Il Gruppo di Polifemo

Personaggio si nasce di Pierfranco Bruni

Recensione di Ombretta Costanzo

Nel calderone di capitoli si delinea un percorso analitico intrapreso con la grinta e la volontà di disegnare la linea sinusoidale di un personaggio in cerca di autore. L’autore diventa Pierfranco Bruni che coinvolge il lettore in un labirinto di riflessioni su Luigi Pirandello con Personaggio si nasce edito da Ferrari Editore.

“L’esistenza di uno scrittore senza capacità di compenetrarsi diventa fattibilità della futilità”

Nei meandri architettati da Bruni si indagano le vie di fuga che collegano le impronte di Pirandello a più protagonisti della letteratura e della filosofia partendo addirittura da Ulisse, tramite cui si inserisce all’interno di processi antropologici, per affrontare il suo vivere in esilio inteso come assenza da uno spazio dell’anima che forse non può colmare ma solo accettare, convogliando qualsiasi soluzione dentro il concetto di maschera.

L’immagine scolpita di Pirandello ha la straordinaria grandezza del tragico e dell’assurdo ancor prima di rendercene conto, siamo attori del suo teatro, in relazione ai suoi personaggi, talvolta incoscienti di appartenere ad una forma più che ad una vita.

La brillantezza del testo sta nel proporci tacitamente un ruolo da copiloti nella macchina del tempo con cui rasentiamo grandi nomi come Verga, Brancati, Nietzsche, Theodorakis, Ovidio e persino il teatro per eccellenza del secolo precedente di Totò, De Filippo per defluire nel cinema di Troisi accennando al linguaggio di Camilleri.

Mi fermo un attimo su Dante, fonte d’ispirazione per antonomasia, colui che prima di chiunque altro aveva messo in campo personaggi inventati, immaginari, onirici, assurdi e persino veri.

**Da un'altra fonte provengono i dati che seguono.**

(* ===== verification/RosExamples.v ===== *)
(** * Some ROS 2 messages: what is read of them, and what of what is not

    The laws of the message files at concrete definitions and types, and the
    definitions the code reads otherwise than its documentation says. *)

From S2P Require Import Prelude Regexes Tokens Parser Values Extern Nodes Reports Types Walk Cdr Messages RosTypes.

Definition usize_max : Z := 2 ^ 64 - 1.
(** [string<=10 label # a label] and the like, a space after each word *)
Definition stamped_text : list (WLine * option Str) :=
  [(WBlank [], Some (lit " a stamped value"));
   (WField [] WHeader WUnit (lit " ") (lit "header") [], None);
   (WField (lit "  ") (WPrimitive "float64" PF64) (WArray (lit "9")) (lit "  ") (lit "covariance") (lit " rest"), Some (lit "a comment"));
   (WField [] (WQualified (lit "geometry_msgs") (lit "Point")) WSequence (lit " ") (lit "points") [], None);
   (WConstant [] "string" PString (lit " ") (lit "NAME") [] (lit " ") (WQuoted 34 (lit "a=b")) [], None)].
Lemma stamped_written : Forall (a_line usize_max) stamped_text.
Proof.
  unfold stamped_text, a_line, written, spaces, a_word, a_name, after_word, PRIMITIVES. repeat (apply Forall_cons; split); [..|apply Forall_nil].
  all: repeat split; try (vm_compute; reflexivity); try (vm_compute; discriminate).
  all: try (apply (bool_decide_unpack _); vm_compute; exact I).
Qed.
Lemma messages_read_witness : Forall (a_line usize_max) stamped_text ∧
  parse_msg usize_max (lit "pkg") (lit "Stamped") (text_of stamped_text)
  = Ok (mkSpec (lit "pkg") (lit "Stamped") (lit "msg")
      [Messages.mkField (lit "header") (mkRosType (Named (lit "std_msgs") (lit "Header")) Unit);
       Messages.mkField (lit "covariance") (mkRosType (Primitive_ PF64) (Fixed 9));
       Messages.mkField (lit "points") (mkRosType (Named (lit "geometry_msgs") (lit "Point")) Unbounded)]
      [mkConstant PString (lit "NAME") (lit "a=b")]).
Proof. split; [exact stamped_written|]. exact (messages_read usize_max (lit "pkg") (lit "Stamped") stamped_text stamped_written). Defined.

(** ** Definitions read otherwise than documented *)
(** A bound, which the documentation says is read as none: its equals sign makes the line a constant's. *)
Example bounded_refused :
  parse_msg usize_max (lit "pkg") (lit "M") (lit "string<=10 label") = Err (At (lit "pkg") (lit "M") 1 ConstantWithoutName) ∧
  parse_msg usize_max (lit "pkg") (lit "M") (lit "uint8[<=4] data") = Err (At (lit "pkg") (lit "M") 1 ConstantWithoutName).
Proof. split; vm_compute; reflexivity. Qed.
(** A type of a package whose name starts like a string's token is read as a string. *)
Example package_as_string : parse_type usize_max (lit "string_msgs/Foo") (lit "pkg") = mkRosType (Primitive_ PString) Unit.
Proof. vm_compute. reflexivity. Qed.

(** ** Types *)
Lemma pose_itself ty' : pose_registry !! low.id pose_type = Some ty' → ty' = pose_type.
Proof. intros H. assert (pose_registry !! low.id pose_type = Some pose_type) as E by (vm_compute; reflexivity). congruence. Qed.
Lemma representable_exactly_witness : ros2_representable pose_registry pose_type = Some (Ok tt) ∧ ∀ t, reaches pose_registry pose_type t → carried pose_registry t.
Proof.
  assert (ros2_representable pose_registry pose_type = Some (Ok tt)) as E by (vm_compute; reflexivity). split; [exact E|].
  destruct (representable_exactly pose_registry pose_type pose_itself) as (r & Er & Hr). apply Hr. congruence.
Defined.
(** A type that holds itself, and one that holds a map *)
Example self_representable : ros2_representable self_registry self_type = Some (Ok tt).
Proof. vm_compute. reflexivity. Qed.
Definition holds_map : low.Type_ :=
  low.mkType "holder" 0x300 "" (low.KStructure (from_fields [(0x301, low.mkStructureField "by_name" (TypeRef.Map_ STRING_ID F64_ID))])).
Example map_not_representable : ros2_representable ∅ holds_map = Some (Err (InField "by_name" MapsHaveNoEncoding)).
Proof. vm_compute. reflexivity. Qed.
#[local] Instance example_client : Ros2Client := {|
  rid_boolean := 15; rid_int8 := 2; rid_int16 := 4; rid_int32 := 6; rid_int64 := 8;
  rid_uint8 := 3; rid_uint16 := 5; rid_uint32 := 7; rid_uint64 := 9; rid_float := 10; rid_double := 11; rid_string := 17; rid_byte := 16; rid_nested := 1;
  array_offset := 48; bounded_sequence_offset := 96; unbounded_sequence_offset := 144;
  ft_scalar id := mkFieldType id 0 0 ""; ft_array id n := mkFieldType (id + 48) n 0 ""; ft_nested n := mkFieldType 1 0 0 n;
  ft_nested_bounded_sequence n k := mkFieldType 97 k 0 n;
  description_rihs01 top rest := type_name top; byte_fields := [] |}.
Example pose_described : (λ r, match r with Ok ds => type_name <$> ds | Err _ => [] end) <$> described pose_registry pose_type = Some ["pose"; "point"]%string.
Proof. vm_compute. reflexivity. Qed.
Lemma describes_what_is_reached_witness : (∀ ty', pose_registry !! low.id pose_type = Some ty' → ty' = pose_type) ∧
  ∃ r, described pose_registry pose_type = Some r ∧ match r with
    | Ok ds => ∃ d ids rest, ds = d :: rest ∧ individual pose_registry pose_type = Ok d ∧ Forall2 (described_as pose_registry) ids rest ∧ NoDup (low.id pose_type :: ids) ∧
        ∀ t, reaches pose_registry pose_type t ↔ t = pose_type ∨ ∃ id, id ∈ ids ∧ pose_registry !! id = Some t
    | Err e => ∃ t, reaches pose_registry pose_type t ∧ individual pose_registry t = Err e
    end.
Proof. split; [exact pose_itself|exact (describes_what_is_reached pose_registry pose_type pose_itself)]. Defined.
(** A type without a name passes, which its hash refuses. *)
Definition unnamed : low.Type_ := low.mkType "" 0x310 "" (low.KStructure (from_fields [(0x311, low.mkStructureField "x" (TypeRef.Scalar F64_ID))])).
Example unnamed_not_hashed : ros2_representable ∅ unnamed = Some (Ok tt) ∧ rihs01 ∅ unnamed = Some (Err (NoName 0x310)).
Proof. split; vm_compute; reflexivity. Qed.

E poi Montale, che definisce Pirandello “pseudo poeta filosofante”da cui tuttavia eredita in qualche modo il suo “male di vivere” riproponendolo con indipendenza semantica. Accattivante l’accostamento al “Nessuno” di Omero: Ulisse è nessuno ma allo stesso tempo è uno e centomila, mito, ritorno e mascheramento, “è inganno su cui si trasferisce la solitudine dell’uno e la confusione dei centomila, in nome di nessuno”.

L’anamnesi di Pirandello schietta e ripida inizia dall’alchimia che nasce proprio dal caos, midollo spinale su cui si arrovella per sempre la vita dell’anima, che si specchia e ritorna con un nuovo linguaggio, vettore di identità in aggiornamento costante, nonostante il tempo distruttivo. Forse è l’amore a salvare Pirandello,o forse è la figura di Marta Abba, la recita d’amore che supporta la sua arte, il confronto con questa donna in riferimento soprattutto a “I giganti della montagna”

“Io sto trattando tutto come una leggenda, in scene come di sogno, liriche”.

Riconosciamo Pirandello come antropologo, filosofo nostalgico e attore tragico di commedie umoristiche incentrate su quel sentimento del contrario che induce alla riflessione dopo aver superato la comicità avvertita nelle apparenze.

“vorrei ridere, rido, ma il riso mi è ostacolato da qualcosa che spira dalla rappresentazione stessa”

Vivere inseguendosi come estranei mi ha fatto riflettere sul rischio di vedersi vivere e di non sapere andare oltre, uso le parole di Bruni perchè non saprei meglio esprimere il concetto di affrontare uno specchio che non crea mai il doppio bensì il diverso o l’estraneo nella piena consapevolezza del vano e del vuoto; ed è proprio così che si sintetizza la tragedia di Pirandello, abilmente studiata con una costante ricerca di concetti chiave che tuttavia mantengono l’indefinibilità di una poetica tutt’ora argomento di critiche e riflessioni.